O famoso monólogo sintetiza, de maneira magistral, a essência da temática filosófica de Hamlet: o limiar entre o real e o irreal, a presença e a ausência, a verdade e a mentira, a razão e a loucura, a lucidez e o obscurantismo, o amor e o ódio, a fidelidade e a traição, o realismo e a representação. (SEINCMAN, 2001: 148).
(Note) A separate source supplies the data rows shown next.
(** The server with users who act at some call. *)
#[export] Instance interrupted_server (e : Env) `{!MergingServer e} (act : world e -> world e)
    (acts : forall w key, users_act (held w key) (held (act w) key)) : MergingServer (interrupted e act).
Proof.
  assert (Hlater : forall n (w : world e) key p, users_act p (held w key) ->
    users_act p (held (match n with 0%nat => (0%nat, w) | 1%nat => (0%nat, act w) | S n => (n, w) end : nat * world e).2 key)).
  { intros [|[|n]] w key p H; cbn; [done| |done]. by etransitivity. }
  refine {| held := fun w : world (interrupted e act) => held w.2 |};
    intros [n w] obj from a w' Hkey; cbn [answer interrupted]; unfold interrupted_answer; cbn [fst snd].
  - destruct (answer e (CPatch KCFAPI obj from) w) as [a' w1] eqn:Ha. intros [= -> <-].
    pose proof (merge_patched w obj from a w1 Hkey Ha) as Hm.
    destruct a as [o|x], (held w (cfapi_key from)) as [cur|]; try done; [|by apply Hlater..].
    destruct Hm as (H1 & H2 & H3 & H4). split_and!; [done..|]. by apply Hlater.
  - destruct (answer e (CStatusPatch KCFAPI obj from) w) as [a' w1] eqn:Ha. intros [= -> <-].
    pose proof (merge_status_patched w obj from a w1 Hkey Ha) as Hm.
    destruct a as [o|x], (held w (cfapi_key from)) as [cur|]; try done; [|by apply Hlater..].
    destruct Hm as (H1 & H2 & H3). split_and!; [done..|]. by apply Hlater.
Defined.
(* ===== verification/BrokerSpec.v ===== *)
(** * Correctness of the BTP service broker

    The catalogue, what provisioning and binding change, and what polling
    reports (src/components/btp-service-broker/btp/broker.go). *)

From S2P Require Export Broker.

#[local] Open Scope Z_scope.
#[local] Open Scope list_scope.

(** ** The catalogue *)

Section Catalogue.
Context {it : ItLib} {itlaws : ItLaws} {jsonp : JsonParser} {lib : BrokerLib}.

Lemma try_map_Ok {E A B} (f : A -> result E B) l l' :
  try_map f l = Ok l' <-> Forall2 (fun x y => f x = Ok y) l l'.
Proof.
  revert l'. induction l as [|x l IH]; intros l'; cbn.
  - split; [intros [= <-]; constructor|intros H; by inversion H].
  - split.
    + destruct (f x) as [y|err] eqn:Hx; [|done]. destruct (try_map f l) as [ys|err]; [|done].
      intros [= <-]. constructor; [done|]. by apply IH.
    + intros H. inversion H as [|? y ? ys Hx Hys]; subst. rewrite Hx.
      by rewrite (proj2 (IH ys) Hys).
Qed.

(** A listed plan shows a service manager plan. *)
Definition shows_plan (p : SMPlan) (q : ServicePlan) : Prop :=
  plan_ID q = smp_ID p /\ plan_Name q = smp_Name p /\ plan_Description q = smp_Description p
  /\ plan_Free q = Some (smp_Free p) /\ plan_Bindable q = Some (smp_Bindable p)
  /\ (plan_Metadata q = None <-> smp_Metadata p = "").

(** A service shows an offering, with exactly the plans of that offering. *)
Definition shows_offering (plans : list SMPlan) (o : SMOffering) (s : DomainService) : Prop :=
  svc_ID s = smo_ID o /\ svc_Name s = smo_Name o /\ svc_Description s = smo_Description o
  /\ svc_Bindable s = smo_Bindable o /\ svc_PlanUpdatable s = smo_PlanUpdatable o
  /\ Forall2 shows_plan (filter (fun p => smp_ServiceOfferingID p = smo_ID o) plans) (svc_Plans s).

Lemma unmarshal_None {T} (d : decoder T) zero data :
  unmarshal d zero data = Ok None <-> data = "".
Proof.
  unfold unmarshal. case_decide as H.
  - by destruct data.
  - split; [by destruct (Unmarshal d zero data)|by intros ->].
Qed.
(* ===== verification/Credentials.v ===== *)
(** * Decoding the credentials of a binding

    Models src/components/btp-service-broker/btp/bindings/credentials.go: the
    decoder that restores the credentials object from the secret the BTP
    operator wrote. *)

From S2P Require Export Broker.

#[local] Open Scope Z_scope.
#[local] Open Scope list_scope.

Record credentialProperties := { property_Name : string; property_Format : string }.
Record bindingCredentialMetadata := { CredentialProperties : list credentialProperties }.

(** [fmt.Sprintf("%v", bytes)]: the bytes in decimal, in brackets. *)
Definition show_bytes (s : string) : string :=
  "[" +:+ Join (map (fun c => Itoa (byte_of c)) (String.list_ascii_of_string s)) " " +:+ "]".

Section Decoder.
Context {jsonp : JsonParser} {uni : Unicode}.

(** The json tags of the two structs. *)
Definition decode_property : decoder credentialProperties :=
  decode_struct
    [("name", fun old j =>
        match decode_string (property_Name old) j with
        | Ok n => Ok {| property_Name := n; property_Format := property_Format old |}
        | Fail e => Fail e
        end);
     ("format", fun old j =>
        match decode_string (property_Format old) j with
        | Ok f => Ok {| property_Name := property_Name old; property_Format := f |}
        | Fail e => Fail e
        end)].

Definition zero_property : credentialProperties := {| property_Name := ""; property_Format := "" |}.

Definition decode_metadata : decoder bindingCredentialMetadata :=
  decode_struct
    [("credentialProperties", fun old j =>
        match decode_slice zero_property decode_property (CredentialProperties old) j with
        | Ok l => Ok {| CredentialProperties := l |}
        | Fail e => Fail e
        end)].

(** The loop of [decodeSecretKeys]. *)
Fixpoint decode_properties (secretData : gmap string string) (decodedObject : Values)
    (properties : list credentialProperties) : result error Values :=
  match properties with
  | [] => Ok decodedObject
  | property :: properties' =>
      match secretData !! property_Name property with
      | None => Fail (ErrText ("missing credentials property with name " +:+ Quote (property_Name property)))
      | Some encodedSecretValue =>
          if decide (property_Format property = "json") then
            match Unmarshal decode_any VNull encodedSecretValue with
            | Fail err => Fail (ErrWrap ("failed to unmarshal credentials property "
                                   +:+ Quote (property_Name property) +:+ ": ") err "")
            | Ok decodedValue =>
                decode_properties secretData
                  (<[property_Name property := decodedValue]> decodedObject) properties'
            end
          else if decide (property_Format property = "text") then
            decode_properties secretData
              (<[property_Name property := VString encodedSecretValue]> decodedObject) properties'
          else Fail (ErrText ("unsupported credentials property format "
                       +:+ Quote (property_Format property) +:+ " for property "
                       +:+ Quote (property_Name property)))
      end
  end.

Definition decodeSecretKeys (secretData : gmap string string) (properties : list credentialProperties)
    : result error Value :=
  match decode_properties secretData ∅ properties with
  | Ok decodedObject => Ok (VMap decodedObject)
  | Fail err => Fail err
  end.

Definition metadata_key : string := ".metadata".

Definition CredentialsDecoder_Decode (secretData : gmap string string) : result error Value :=
  match secretData !! metadata_key with
  | None => Fail (ErrText "secret data does not contain .metadata key")
  | Some metadataBytes =>
      match Unmarshal decode_metadata {| CredentialProperties := [] |} metadataBytes with
      | Fail err => Fail (ErrWrap ("failed to unmarshal " +:+ show_bytes metadataBytes
                             +:+ " into metadata: ") err "")
      | Ok metadata => decodeSecretKeys secretData (CredentialProperties metadata)
      end
  end.

(** [NewCredentialsDecoder]: the implementation of the broker's interface. *)
#[export] Instance NewCredentialsDecoder : CredentialsDecoder := CredentialsDecoder_Decode.
End Decoder.
(* ===== verification/CredentialsSpec.v ===== *)
(** * Correctness of the credentials decoder

    What the decoder makes of a secret, and that it restores the credentials
    the BTP operator encoded (src/components/btp-service-broker/btp/bindings). *)

From S2P Require Export Credentials JsonText.

#[local] Open Scope Z_scope.
#[local] Open Scope list_scope.

Section Decoder.
Context {jsonp : JsonParser} {uni : Unicode}.

(** The value of one property, on its own. *)
Definition property_value (secretData : gmap string string) (p : credentialProperties)
    : result error Value :=
  match secretData !! property_Name p with
  | None => Fail (ErrText ("missing credentials property with name " +:+ Quote (property_Name p)))
  | Some encoded =>
      if decide (property_Format p = "json") then
        match json_parse encoded with
        | Fail err => Fail (ErrWrap ("failed to unmarshal credentials property "
                              +:+ Quote (property_Name p) +:+ ": ") err "")
        | Ok j => Ok (to_any j)
        end
      else if decide (property_Format p = "text") then Ok (VString encoded)
      else Fail (ErrText ("unsupported credentials property format "
                   +:+ Quote (property_Format p) +:+ " for property " +:+ Quote (property_Name p)))
  end.

Definition insert_all (m : Values) (kvs : list (string * Value)) : Values :=
  foldl (fun m kv => <[kv.1 := kv.2]> m) m kvs.

Lemma decode_properties_spec secretData m ps :
  decode_properties secretData m ps =
  match try_map (property_value secretData) ps with
  | Ok vs => Ok (insert_all m (zip (map property_Name ps) vs))
  | Fail err => Fail err
  end.
Proof.
  revert m. induction ps as [|p ps IH]; intros m; cbn [decode_properties try_map]; [done|].
  unfold property_value at 1. destruct (secretData !! property_Name p) as [encoded|]; [|done].
  case_decide.
  - unfold Unmarshal, decode_any. destruct (json_parse encoded) as [j|err]; [|done].
    rewrite IH. by destruct (try_map _ ps).
  - case_decide; [|done]. rewrite IH. by destruct (try_map _ ps).
Qed.

Lemma insert_all_lookup kvs m k :
  NoDup (map fst kvs) ->
  insert_all m kvs !! k =
  match (list_to_map kvs : Values) !! k with Some v => Some v | None => m !! k end.
Proof.
  revert m. induction kvs as [|[k' v'] kvs IH]; intros m; cbn; [by rewrite lookup_empty|].
  intros [Hnotin Hnd]%NoDup_cons. change (foldl _ ?a kvs) with (insert_all a kvs).
  rewrite IH by done. destruct (decide (k = k')) as [->|Hne].
  - rewrite (not_elem_of_list_to_map_1 kvs k') by done. by simplify_map_eq.
  - by simplify_map_eq.
Qed.

Lemma insert_all_empty kvs : NoDup (map fst kvs) -> insert_all ∅ kvs = list_to_map kvs.
Proof.
  intros Hnd. apply map_eq. intros k. rewrite insert_all_lookup by done.
  by destruct (_ !! k).
Qed.

Lemma zip_fst {A B} (l : list A) (l' : list B) : length l = length l' -> map fst (zip l l') = l.
Proof. intros H. apply fst_zip. lia. Qed.

Lemma try_map_length {E A B} (f : A -> result E B) l l' : try_map f l = Ok l' -> length l' = length l.
Proof.
  revert l'. induction l as [|x l IH]; intros l'; cbn; [by intros [= <-]|].
  destruct (f x); [|done]. destruct (try_map f l) as [ys|]; [|done]. intros [= <-]. cbn. by rewrite (IH ys).
Qed.

Lemma try_map_fail {E A B} (f : A -> result E B) l err :
  try_map f l = Fail err <->
  exists before x after, l = before ++ x :: after /\ f x = Fail err
    /\ Forall (fun y => is_ok (f y) = true) before.
Proof.
  induction l as [|x l IH]; cbn.
  - split; [done|]. by intros ([|? ?] & ? & ? & ? & _).
  - destruct (f x) as [y|e] eqn:Hx.
    + destruct (try_map f l) as [ys|e].
      * split; [done|]. intros (before & z & after & Heq & Hz & Hb).
        destruct before as [|w before]; cbn in Heq; injection Heq as -> ->; [congruence|].
        discriminate (proj2 IH (ex_intro _ before (ex_intro _ z (ex_intro _ after
          (conj eq_refl (conj Hz (Forall_inv_tail Hb))))))).
      * split.
        -- intros [= ->]. destruct (proj1 IH eq_refl) as (before & z & after & -> & Hz & Hb).
           exists (x :: before), z, after. repeat split; try done. constructor; [by rewrite Hx|done].
        -- intros (before & z & after & Heq & Hz & Hb).
           destruct before as [|w before]; cbn in Heq; injection Heq as -> ->; [congruence|].
           apply IH. exists before, z, after. inversion Hb. done.
    + split.
      * intros [= ->]. by exists [], x, l.
      * intros (before & z & after & Heq & Hz & Hb).
        destruct before as [|w before]; cbn in Heq; injection Heq as -> ->; [congruence|].
        inversion Hb as [|? ? Hw]. by rewrite Hx in Hw.
Qed.

(** The object of the values of the properties. *)
Lemma insert_all_values secretData ps vs :
  NoDup (map property_Name ps) -> try_map (property_value secretData) ps = Ok vs ->
  let m := insert_all ∅ (zip (map property_Name ps) vs) in
  (forall p, p ∈ ps -> exists x, property_value secretData p = Ok x /\ m !! property_Name p = Some x)
  /\ (forall k, is_Some (m !! k) -> k ∈ map property_Name ps).
Proof.
  intros Hnd Hvs m. pose proof (try_map_length _ _ _ Hvs) as Hlen.
  assert (Hfst : map fst (zip (map property_Name ps) vs) = map property_Name ps)
    by (apply zip_fst; by rewrite length_map).
  subst m. rewrite insert_all_empty by by rewrite Hfst.
  split.
  - clear Hfst Hlen. revert vs Hvs. induction ps as [|q ps IH]; intros vs Hvs p Hp; [set_solver|].
    cbn in Hvs. destruct (property_value secretData q) as [y|err] eqn:Hq; [|done].
    destruct (try_map (property_value secretData) ps) as [ys|err]; [|done]. injection Hvs as <-.
    cbn in Hnd. apply NoDup_cons in Hnd as [Hnotin Hnd]. cbn. apply elem_of_cons in Hp as [->|Hp].
    + exists y. split; [done|]. by simplify_map_eq.
    + destruct (IH Hnd ys eq_refl p Hp) as (x & Hx & Hm). exists x. split; [done|].
      rewrite lookup_insert_ne; [exact Hm|]. intros Heq. apply Hnotin. rewrite Heq.
      by apply list_elem_of_fmap_2.
  - intros k Hk. rewrite <- Hfst. destruct (decide (k ∈ map fst (zip (map property_Name ps) vs))) as [?|Hk']; [done|].
    apply not_elem_of_list_to_map_1 in Hk'. rewrite Hk' in Hk. by destruct Hk.
Qed.

Lemma decode_values secretData ps :
  NoDup (map property_Name ps) -> forall m,
  (forall p, p ∈ ps -> exists x, property_value secretData p = Ok x /\ m !! property_Name p = Some x) ->
  (forall k, is_Some (m !! k) -> k ∈ map property_Name ps) ->
  decodeSecretKeys secretData ps = Ok (VMap m).
Proof.
  intros Hnd m Hval Hdom. unfold decodeSecretKeys. rewrite decode_properties_spec.
  destruct (try_map (property_value secretData) ps) as [vs|err] eqn:Hvs.
  - do 2 f_equal. destruct (insert_all_values _ _ _ Hnd Hvs) as [Hval' Hdom'].
    apply map_eq. intros k. destruct (decide (k ∈ map property_Name ps)) as [Hk|Hk].
    + apply list_elem_of_fmap in Hk as (p & -> & Hp).
      destruct (Hval p Hp) as (x & Hx & ->), (Hval' p Hp) as (y & Hy & ->). congruence.
    + transitivity (@None Value); [|symmetry]; apply eq_None_not_Some; auto.
  - apply try_map_fail in Hvs as (before & p & after & -> & Hp & _).
    destruct (Hval p) as (x & Hx & _); [set_solver|congruence].
Qed.

(** What decoding the properties of a secret gives.  It succeeds
    exactly when each property has a value, and then, the names being
    distinct, gives an object that has under each name the value of that
    property and no other field; it fails exactly when some property has
    none, with the error of the first of them: a missing key, a value that
    is not JSON, or an unknown format. *)
Theorem decodeSecretKeys_spec secretData ps :
  NoDup (map property_Name ps) ->
  (forall v, decodeSecretKeys secretData ps = Ok v <->
     exists m, v = VMap m
       /\ (forall p, p ∈ ps -> exists x, property_value secretData p = Ok x /\ m !! property_Name p = Some x)
       /\ (forall k, is_Some (m !! k) -> k ∈ map property_Name ps))
  /\ (forall err, decodeSecretKeys secretData ps = Fail err <->
     exists before p after, ps = before ++ p :: after /\ property_value secretData p = Fail err
       /\ Forall (fun q => is_ok (property_value secretData q) = true) before).
Proof.
  intros Hnd. split.
  - intros v. split; [|by intros (m & -> & Hval & Hdom); apply decode_values].
    unfold decodeSecretKeys. rewrite decode_properties_spec.
    destruct (try_map (property_value secretData) ps) as [vs|err] eqn:Hvs; [|done]. intros [= <-].
    eexists. split; [done|]. by apply insert_all_values.
  - intros err. unfold decodeSecretKeys. rewrite decode_properties_spec, <- try_map_fail.
    destruct (try_map (property_value secretData) ps) as [vs|e]; [done|]. split; congruence.
Qed.

(** *** The operator's encoding

    The encoding the decoder's comment refers to: a string is stored as it
    is, under the format text; any other value is stored as JSON text, under
    the format json; and the metadata lists the names and the formats.  Any
    further fields of the metadata are ignored by the decoder. *)

Definition encoded_property (p : credentialProperties) : json :=
  JObject [("name", JString (property_Name p)); ("format", JString (property_Format p))].

(** The field [credentialProperties] of the metadata, and fields with other
    names around it. *)
Definition encoded_metadata (ps : list credentialProperties) (j : json) : Prop :=
  exists before after,
    j = JObject (before ++ ("credentialProperties", JArray (map encoded_property ps)) :: after)
    /\ Forall (fun kv => fold_name kv.1 <> fold_name "credentialProperties") (before ++ after).

Definition encoded_value (secretData : gmap string string) (p : credentialProperties) (v : Value) : Prop :=
  match v with
  | VString s => property_Format p = "text" /\ secretData !! property_Name p = Some s
  | _ => property_Format p = "json"
         /\ exists text j, secretData !! property_Name p = Some text
              /\ json_parse text = Ok j /\ to_any j = v
  end.

Record encodes (secretData : gmap string string) (ps : list credentialProperties)
    (credentials : Values) : Prop := {
  encodes_dom : forall k, is_Some (credentials !! k) -> k ∈ map property_Name ps;
  encodes_distinct : NoDup (map property_Name ps);
  encodes_metadata : exists text j, secretData !! metadata_key = Some text
    /\ json_parse text = Ok j /\ encoded_metadata ps j;
  encodes_values : forall p, p ∈ ps ->
    exists v, credentials !! property_Name p = Some v /\ encoded_value secretData p v
}.

Lemma decode_property_encoded p : decode_property zero_property (encoded_property p) = Ok p.
Proof. by destruct p. Qed.

Lemma decode_elements_encoded ps :
  decode_elements zero_property decode_property [] (map encoded_property ps) = Ok ps.
Proof.
  induction ps as [|p ps IH]; [done|]. cbn [map decode_elements head tail default].
  change (default zero_property None) with zero_property.
  rewrite decode_property_encoded, IH. done.
Qed.

Lemma decode_fields_ignored {A} (name : string) (d : decoder A) old kvs :
  Forall (fun kv : string * json => fold_name kv.1 <> fold_name name) kvs ->
  decode_fields [(name, d)] old kvs = Ok old.
Proof.
  induction 1 as [|[key j] kvs Hne _ IH]; [done|]. cbn in *. unfold find_field. cbn.
  rewrite decide_False by (intros ->; done). by rewrite decide_False by done.
Qed.

Lemma decode_fields_app {A} (fields : list (string * decoder A)) old kvs kvs' :
  decode_fields fields old (kvs ++ kvs') =
  match decode_fields fields old kvs with
  | Ok new => decode_fields fields new kvs'
  | Fail e => Fail e
  end.
Proof.
  revert old. induction kvs as [|[key j] kvs IH]; intros old; cbn; [done|].
  destruct (find_field fields key) as [d|]; [|done]. by destruct (d old j).
Qed.

Lemma decode_metadata_encoded ps j :
  encoded_metadata ps j ->
  decode_metadata {| CredentialProperties := [] |} j = Ok {| CredentialProperties := ps |}.
Proof.
  intros (before & after & -> & [Hb Ha]%Forall_app). unfold decode_metadata, decode_struct.
  rewrite decode_fields_app. rewrite (decode_fields_ignored (A:=bindingCredentialMetadata)) by done. cbn [decode_fields].
  unfold find_field. cbn [field_exact]. rewrite decide_True by done.
  cbn [CredentialProperties decode_slice]. unfold decode_slice. rewrite decode_elements_encoded.
  by rewrite (decode_fields_ignored (A:=bindingCredentialMetadata)).
Qed.

(** (C32) The decoder restores what the operator encoded: from every secret
    that encodes a credentials object, it gives back that object, whatever
    other fields the metadata has and whatever other keys the secret. *)
Theorem credentials_roundtrip secretData ps credentials :
  encodes secretData ps credentials ->
  DecodeBindingSecretData (CredentialsDecoder:=NewCredentialsDecoder) secretData = Ok (VMap credentials).
Proof.
  intros [Hdom Hnd (text & j & Htext & Hj & Hmeta) Hvalues].
  change (CredentialsDecoder_Decode secretData = Ok (VMap credentials)).
  unfold CredentialsDecoder_Decode, Unmarshal. rewrite Htext, Hj, (decode_metadata_encoded ps j Hmeta).
  cbn [CredentialProperties].
  assert (Hval : forall p, p ∈ ps ->
    exists x, property_value secretData p = Ok x /\ credentials !! property_Name p = Some x).
  { intros p Hp. destruct (Hvalues p Hp) as (v & Hv & Henc). exists v. split; [|done].
    unfold property_value.
    destruct v; try (destruct Henc as (Hf & t & j' & Ht & Hj' & <-); by rewrite Ht, decide_True, Hj').
    destruct Henc as (Hf & Ht). by rewrite Ht, Hf. }
  by apply (decode_values secretData ps Hnd).
Qed.
End Decoder.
Seincman afirma que a forma geral da obra é evolutiva, “tal como um A B

A, um A B A C A ou, até mesmo A B C D C B A (SEINCMAN, 2001: 149),

resultado do conflito moral e vacilante de Hamlet, repleto de idas e vindas. Tal

como Shakespeare, Chopin buscou ressaltar o mesmo ser vivenciando suas

contradições, onde a mudança e a transformação estão presentes em todos os

pensamentos e atos. O agir de Hamlet, fruto de seu pensar, estava

emaranhado de um futuro apavorante. Em seu íntimo há uma unidade a todo o

momento retomada, mas que nunca é a mesma, desdobrada em múltiplas

faces. Hamlet oscila: ora é piedoso, ora cruel. Por vezes compreensivo, e em

seguida cheio de cinismo. As emoções mudam e lançam Hamlet de um lado a

outro, em torvelinho, que beira a razão, tão logo se exalte, estremece em

insensatez.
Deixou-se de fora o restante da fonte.